Mike Zamansky has popped in with another Learning Elisp video before he departs on his vacation. He didn’t want to start the next project and leave it hanging while he was away so this video covers some preliminaries. In particular, he covers some Elisp builtin data structures. That includes lists, pairs, vectors, hash tables, and association lists.
Vectors and hash tables have direct analogs in other languages and are probably familiar to all Irreal readers. Lists are simply linked lists and although they don’t have a builtin analog in most other languages, the idea is a common and familiar.
Zamansky explains how lists and pairs (single, unlinked cons cells) are implemented and then goes on to discuss the data structure that he’s planning to use in the next project: association lists. They’re sort of an intermediate structure, a bit like hash tables but lighter weight and not as fast. They’re the ideal key/value lookup method for small tables.
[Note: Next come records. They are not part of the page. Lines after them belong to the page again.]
(** * pdf_costructor.py: a shallow embedding and its verified properties

    The Python module renders three HTML templates (contratto, garanzia,
    carta) to PDF, draws a 25x35 debugging grid into the HTML, and, for the
    contract, stamps two images on the rendered pages.

    Conventions of the embedding:
    - Python [float] is IEEE binary64, embedded as Rocq's primitive [float];
      [+ - * /] are the kernel's correctly rounded operations.
    - Python exceptions are values of [exn]; a call that may raise returns
      [res A].
    - [str] is [string], the text as its UTF-8 bytes; a [dict] with string
      keys is a [gmap string _].
    - What the module asks of its collaborators (the file system, WeasyPrint,
      PIL, ReportLab, PyPDF2) is gathered in records of functions, so every
      definition stays executable once a collaborator is supplied. *)

From Stdlib Require Import ZArith QArith Qround Floats Ascii String List Lia.
From stdpp Require Import gmap strings list pretty.

Set Warnings "-inexact-float".

Local Open Scope Z_scope.

(** ** Exceptions and fallible results *)

Inductive exn : Type :=
| ZeroDivisionError
| OverflowError
| KeyError (key : string)
| TypeError
| IndexError
| FileNotFoundError
| OtherError (what : string).

Inductive res (A : Type) : Type :=
| Ok (a : A)
| Raise (e : exn).
Arguments Ok {A} a.
Arguments Raise {A} e.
It’s \(O(n)\) instead of the \(O(1)\) that hash tables provide but it’s perfect for relatively small lookup tables.
The next project is going to be about inserting emoji into a buffer and Zamansky is planning on using an association list to map the emoji name to the actual symbol. We’ll have to wait until Zamansky gets back from Europe for that but we can consider this video a teaser.
The video is 16 minutes, 16 seconds long so plan accordingly.